By Kira Nickerson Fidelity is offering a discount on its recently launched four global sector funds...
By Kira Nickerson
Fidelity is offering a discount on its recently launched four global sector funds, investing in healthcare, financial, industrial and consumer companies.
The initial charge on the funds, which are domiciled in Luxembourg and part of the Fidelity Funds range, will be 3% for lump sum investments both inside and outside an Isa until 31 October with a fixed offer price of 25p per share until 2 October. The funds all have a sterling share class and are available for Isa investments, which will feature 3% IFA commission. Fidelity has adopted a lead manager approach to the funds, with one manager co-ordinating portfolio construction and co-managers covering stock selection in the US, Japan, South East Asia and Europe.
The financial fund, which is lead by Agus Tandiono, is managed by a team of four and supported by a team of 25 analysts. Benchmarked against the FTSE Global Financials index, the fund invests in banks, life assurance, insurance, real estate, brokerages and investment management.
The drivers for the sector that Tandiono hopes to leverage include the demographic change and growing savings culture as well as the themes of consolidation and globalisation. The initial geographic split of the fund is 43.6% in North America, 24.2% in Europe, 15.3% in the UK, 5.3% in Japan, 5.8% in Pacific and 0.6% in Latin America.
As compared to the fund's benchmark, Tandiono is overweight UK and Pacific and marginally underweight North America. His positions in Japan and Europe are more than 3% underweight as compared to the benchmark. The healthcare fund, led by Mark Buffet with a team of three plus five additional analysts, will look to invest in 85% healthcare including pharmaceuticals and 5% in biotechnology companies with the remainder in medical devices and healthcare service providers.
Buffet said: "The main driver is demographics. Those over the age of 55 are the biggest buyers of pharmaceuticals. There is strong correlation between sales growth and ageing population, which is set to accelerate."
Consolidation will also be a theme he will play, as the high cost of drug production may lead many medium-size groups to merge in order to compete. The fund will hold between 40-50 stocks with the top 10 alone making up 50% of the portfolio.
The industrials fund, lead by Mark Hodges, with five co-managers and 56 analysts, will invest in companies involved in research development, manufacture, distribution, supply or sale of materials, equipment, products or services related to cyclical and natural resource industries.
Co-manager Dale Nicholls said: "We will look a lot at technology in order to see if it will compete or even replace some of the areas in which we invest, for example oil and gas is likely someday to be replaced by fuel cells."
The fund will hold between 90 and 130 stocks with 40% of the portfolio in the top 10 holdings and will have a bias towards large and mid cap stocks.

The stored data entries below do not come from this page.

(** X9: Every call of [AcceptBlock] opens exactly one read-only transaction; it
    opens a read-write transaction, one, exactly when the store passes the
    precheck and [validateHeader] returns nil; and every transaction it
    opens it ends, by a commit or a rollback. *)
Theorem AcceptBlock_transactions (cs : ConsensusSet) (b : Block) :
  let t := trace (AcceptBlock b cs) in
  List.filter (is_begin false) t = [EvBegin false] /\
  List.filter (is_begin true) t = (if verified b cs then [EvBegin true] else []) /\
  length (List.filter is_close t) = length (List.filter is_begin_any t).
Proof.
  cbn zeta. unfold verified.
  accept_paths b cs; [| | insertion_paths b cs];
    unfold trace; cbn [snd]; rewrite ?Hinc, ?Hv; cbn [negb andb];
    rewrite <- ?app_assoc, ?List.filter_app, ?length_app,
      ?verification_trace_filter by header_event_free;
    try (destruct (is_errFutureTimestamp e)); repeat split; reflexivity.
Qed.

(** X10: The block is handed to the gateway for relay exactly when
    [AcceptBlock] returns nil, and then once, under the topic
    [RelayBlock]; a block that is rejected, that does not extend, or whose
    acceptance panics is not relayed. *)
Theorem AcceptBlock_relay (cs : ConsensusSet) (b : Block) :
  let run := AcceptBlock b cs in
  List.filter is_broadcast (trace run) =
  if returned_nil (outcome run) then [EvGo (GoBroadcast "RelayBlock" b)] else [].
Proof.
  cbn zeta.
  accept_paths b cs; [| | insertion_paths b cs];
    unfold trace, outcome; cbn [fst snd returned_nil];
    rewrite <- ?app_assoc, ?List.filter_app,
      ?verification_trace_filter by header_event_free;
    try (destruct (is_errFutureTimestamp e)); reflexivity.
Qed.

(** X11: The retry goroutine is started exactly when the store passes the
    precheck and [validateHeader] itself returns [errFutureTimestamp], and
    then once, for the block of the call; no other error starts it, the same
    error coming out of [addBlockToTree] included. *)
Theorem AcceptBlock_retry (cs : ConsensusSet) (b : Block) :
  List.filter is_go_retry (trace (AcceptBlock b cs)) =
  if deferred b cs then [EvGo (GoRetryAcceptBlock b)] else [].
Proof.
  unfold deferred.
  accept_paths b cs; [| | insertion_paths b cs];
    unfold trace; cbn [snd]; rewrite ?Hinc, ?Hv; cbn [negb andb];
    rewrite <- ?app_assoc, ?List.filter_app,
      ?verification_trace_filter by header_event_free;
    try (destruct (is_errFutureTimestamp e)); reflexivity.
Qed.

The consumer goods sector fund, run by Marco Bianconi, with a team of four and supported by 66 analysts, invests primarily in companies, which are involved in the manufacture and distribution of goods to consumers. Sub-sectors for the fund include packaging, general retailers, support services, food and drug retailers, restaurants, pubs, tobacco, media and photography and leisure and entertainment.
Possible investments for the portfolio will include Walt Disney and Christian Dior, although the biggest portion of the fund will be invested in general retails and media and photography, which make up a combined 35.3% of the fund's benchmark.